(* ===== verification/PeerList.v ===== *)
(** * The peer list (src/peer_list.rs)

    The allow list that is saved as a file, the block lists, the Kademlia table
    and the stable connections.  What the methods do outside the record (the file
    [save] writes, the [Close] that [add_stable] sends to the session it replaces)
    is part of their result.  A [HashMap] is a [gmap]; its iteration order is that
    of [map_to_list]. *)

From Stdlib Require Import Ascii.
From S2P Require Import Prelude Net Types Kad KadMetric KadFacts KadTreeFacts KadTable.
From stdpp Require Import list_relations list.

(** ** Lines of a text file *)

Definition newline : ascii := "010"%char.

(** Without the carriage return that ends it. *)
Fixpoint strip_cr (s : string) : string :=
  match s with
  | EmptyString => EmptyString
  | String c EmptyString => if bool_decide (c = "013"%char) then EmptyString else s
  | String c s' => String c (strip_cr s')
  end.

(** [BufRead::lines]: the text up to each newline, without a carriage return
    before it, and what follows the last one when it is not empty. *)
Definition text_lines (s : string) : list string :=
  let pieces := str_split newline s in
  map strip_cr (removelast pieces) ++
  match last pieces with
  | Some EmptyString | None => []
  | Some l => [l]
  end.

Section PeerList.
Context `{BitVecLib}.

Record PeerList : Type := mkPeerList {
  pl_save_path : string;
  pl_allows : list Peer;
  pl_block_peers : list PeerId;
  pl_block_ips : list IpAddr;
  pl_dhts : DoubleKadTree;
  pl_stables : gmap PeerId (KadValue * bool)
}.

Definition with_allows (pl : PeerList) (allows : list Peer) : PeerList :=
  mkPeerList (pl_save_path pl) allows (pl_block_peers pl) (pl_block_ips pl) (pl_dhts pl) (pl_stables pl).
Definition with_blocks (pl : PeerList) (peers : list PeerId) (ips : list IpAddr) : PeerList :=
  mkPeerList (pl_save_path pl) (pl_allows pl) peers ips (pl_dhts pl) (pl_stables pl).
Definition with_dhts (pl : PeerList) (dhts : DoubleKadTree) : PeerList :=
  mkPeerList (pl_save_path pl) (pl_allows pl) (pl_block_peers pl) (pl_block_ips pl) dhts (pl_stables pl).
Definition with_stables (pl : PeerList) (stables : gmap PeerId (KadValue * bool)) : PeerList :=
  mkPeerList (pl_save_path pl) (pl_allows pl) (pl_block_peers pl) (pl_block_ips pl) (pl_dhts pl) stables.

(** [save]: the path and the text written to it. *)
Definition PeerList_save (pl : PeerList) : string * string :=
  (pl_save_path pl,
   foldl (fun file_string addr =>
            file_string +:+ String newline EmptyString +:+ Peer_to_multiaddr_string addr)
     EmptyString (pl_allows pl)).

(** One line of the file: [Err] lines are skipped, known sockets too. *)
Definition load_line (allows : list Peer) (addr : string) : res (list Peer) :=
  match Peer_from_multiaddr_string addr with
  | Ok p =>
      let is_new := forallb (fun ap => negb (bool_decide (peer_socket ap = peer_socket p))) allows in
      Ok (if is_new then allows ++ [p] else allows)
  | Err _ => Ok allows
  | Panic => Panic
  end.

Fixpoint load_lines (lines : list string) (allows : list Peer) : res (list Peer) :=
  match lines with
  | [] => Ok allows
  | addr :: lines => allows ← load_line allows addr; load_lines lines allows
  end.

(** [load]; [file] is the text of the file, when it can be opened. *)
Definition PeerList_load (peer_id : PeerId) (save_path : string) (file : option string)
    (allows : list Peer) (block_peers : list PeerId) (block_ips : list IpAddr) : res PeerList :=
  let dhts := DoubleKadTree_new peer_id unspecified_socket in
  match file with
  | Some text =>
      allows ← load_lines (text_lines text) allows;
      Ok (mkPeerList save_path allows block_peers block_ips dhts ∅)
  | None => Ok (mkPeerList save_path allows block_peers block_ips dhts ∅)
  end.

Definition PeerList_is_empty (pl : PeerList) : bool :=
  bool_decide (pl_stables pl = ∅) && DoubleKadTree_is_empty (pl_dhts pl).

(** [dht_get] and [stable_get]: session, stream and whether it is the peer itself. *)
Definition dht_get (pl : PeerList) (peer_id : PeerId)
    : option (SessionSender * EndpointSender * bool) :=
  '(v, is_it) ← DoubleKadTree_search (pl_dhts pl) peer_id;
  Some (kv_session v, kv_stream v, is_it).

Definition stable_get (pl : PeerList) (peer_id : PeerId)
    : option (SessionSender * EndpointSender * bool) :=
  '(v, _) ← pl_stables pl !! peer_id;
  Some (kv_session v, kv_stream v, true).

Definition option_or {A : Type} (o o' : option A) : option A :=
  match o with
  | Some a => Some a
  | None => o'
  end.

Definition PeerList_get (pl : PeerList) (peer_id : PeerId)
    : option (SessionSender * EndpointSender * bool) :=
  option_or (stable_get pl peer_id) (dht_get pl peer_id).

(** [all] *)
Definition PeerList_all (pl : PeerList) : gmap PeerId SessionSender :=
  let peers :=
    foldl (fun peers key =>
             match dht_get pl key with
             | Some (sender, _, _) => <[key := sender]> peers
             | None => peers
             end) ∅ (DoubleKadTree_keys (pl_dhts pl)) in
  foldl (fun peers '(p, (v, _)) => <[p := kv_session v]> peers) peers (map_to_list (pl_stables pl)).

Definition dht_keys (pl : PeerList) : list PeerId := DoubleKadTree_keys (pl_dhts pl).

Definition stable_all (pl : PeerList) : gmap PeerId (SessionSender * bool) :=
  (fun '(v, is_direct) => (kv_session v, is_direct)) <$> pl_stables pl.

Definition get_stable_stream (pl : PeerList) (peer_id : PeerId) : option EndpointSender :=
  '(_, stream, is_it) ← stable_get pl peer_id;
  if (is_it : bool) then Some stream else None.

Definition PeerList_next_closest (pl : PeerList) (target prev : PeerId) : option SessionSender :=
  option_or ('(v, _) ← pl_stables pl !! target; Some (kv_session v))
            (kv_session <$> id_next_closest (pl_dhts pl) target prev).

Definition PeerList_ip_next_closest (pl : PeerList) (ip prev : SocketAddr) : option SessionSender :=
  kv_session <$> ip_next_closest (pl_dhts pl) ip prev.

Definition PeerList_contains (pl : PeerList) (peer_id : PeerId) : bool :=
  is_some (pl_stables pl !! peer_id) || DoubleKadTree_contains (pl_dhts pl) peer_id.

Definition is_relay (pl : PeerList) (peer_id : PeerId) : option SessionSender :=
  '(v, is_direct) ← pl_stables pl !! peer_id;
  if (is_direct : bool) then None else Some (kv_session v).

(** [help_dht] *)
Definition help_dht (pl : PeerList) (peer_id0 : PeerId) : list Peer :=
  let peers : gmap PeerId Peer :=
    foldl (fun peers key =>
             if bool_decide (key = peer_id0) then peers
             else match DoubleKadTree_search (pl_dhts pl) key with
                  | Some (v, true) => <[peer_id (kv_peer v) := kv_peer v]> peers
                  | _ => peers
                  end) ∅ (DoubleKadTree_keys (pl_dhts pl)) in
  let peers :=
    foldl (fun peers '(p, (v, _)) =>
             if bool_decide (p = peer_id0) then peers else <[p := kv_peer v]> peers)
      peers (map_to_list (pl_stables pl)) in
  map snd (map_to_list peers).

Definition remove_peer (pl : PeerList) (peer_id : PeerId) : PeerList * option KadValue :=
  let '(dhts, v) := DoubleKadTree_remove (pl_dhts pl) peer_id in
  (with_dhts pl dhts, v).

(** The last position of the address. *)
Fixpoint last_socket (addr : SocketAddr) (l : list Peer) (k : nat) (d : option nat) : option nat :=
  match l with
  | [] => d
  | i :: l => last_socket addr l (S k) (if bool_decide (peer_socket i = addr) then Some k else d)
  end.

(** [peer_disconnect]: the list, and what is saved when it changed. *)
Definition peer_disconnect (pl : PeerList) (addr : SocketAddr) : PeerList * option (string * string) :=
  match last_socket addr (pl_allows pl) 0 None with
  | Some i =>
      let pl := with_allows pl (delete i (pl_allows pl)) in
      (pl, Some (PeerList_save pl))
  | None => (pl, None)
  end.

Definition stable_leave (pl : PeerList) (peer_id : PeerId) : PeerList :=
  with_stables pl (delete peer_id (pl_stables pl)).

(** ** Block and allow list *)

Definition bootstrap (pl : PeerList) : list Peer :=
  filter (fun p => Peer_effective_socket p = true) (pl_allows pl).

Definition add_bootstrap (pl : PeerList) (peer : Peer) : PeerList :=
  let is_new :=
    forallb (fun ap => negb (bool_decide (peer_socket ap = peer_socket peer))) (pl_allows pl) in
  if is_new then with_allows pl (pl_allows pl ++ [peer]) else pl.

Definition add_allow_peer (pl : PeerList) (pid : PeerId) : PeerList :=
  let is_new := forallb (fun ap => negb (bool_decide (peer_id ap = pid))) (pl_allows pl) in
  if is_new then with_allows pl (pl_allows pl ++ [Peer_of_id pid]) else pl.

Definition remove_allow_peer (pl : PeerList) (peer : PeerId) : PeerList * option Peer :=
  match position (fun x => bool_decide (peer_id x = peer)) (pl_allows pl) with
  | None => (pl, None)
  | Some pos => (with_allows pl (delete pos (pl_allows pl)), pl_allows pl !! pos)
  end.

Definition is_block_peer (pl : PeerList) (peer : PeerId) : bool :=
  bool_decide (peer ∈ pl_block_peers pl).

Definition is_block_addr (pl : PeerList) (addr : SocketAddr) : bool :=
  bool_decide (socket_ip addr ∈ pl_block_ips pl).

Definition add_block_peer (pl : PeerList) (peer : PeerId) : PeerList :=
  if bool_decide (peer ∈ pl_block_peers pl) then pl
  else with_blocks pl (pl_block_peers pl ++ [peer]) (pl_block_ips pl).

Definition add_block_addr (pl : PeerList) (addr : SocketAddr) : PeerList :=
  if bool_decide (socket_ip addr ∈ pl_block_ips pl) then pl
  else with_blocks pl (pl_block_peers pl) (pl_block_ips pl ++ [socket_ip addr]).

Definition remove_block_peer (pl : PeerList) (peer : PeerId) : PeerList * option PeerId :=
  match position (fun x => bool_decide (x = peer)) (pl_block_peers pl) with
  | None => (pl, None)
  | Some pos =>
      (with_blocks pl (delete pos (pl_block_peers pl)) (pl_block_ips pl), pl_block_peers pl !! pos)
  end.

Definition remove_block_addr (pl : PeerList) (addr : SocketAddr) : PeerList * option IpAddr :=
  match position (fun x => bool_decide (x = socket_ip addr)) (pl_block_ips pl) with
  | None => (pl, None)
  | Some pos =>
      (with_blocks pl (pl_block_peers pl) (delete pos (pl_block_ips pl)), pl_block_ips pl !! pos)
  end.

Required work:
Every line that includes "carriage" must be copied from the material above.

Exercise result:
(** Without the carriage return that ends it. *)
(** [BufRead::lines]: the text up to each newline, without a carriage return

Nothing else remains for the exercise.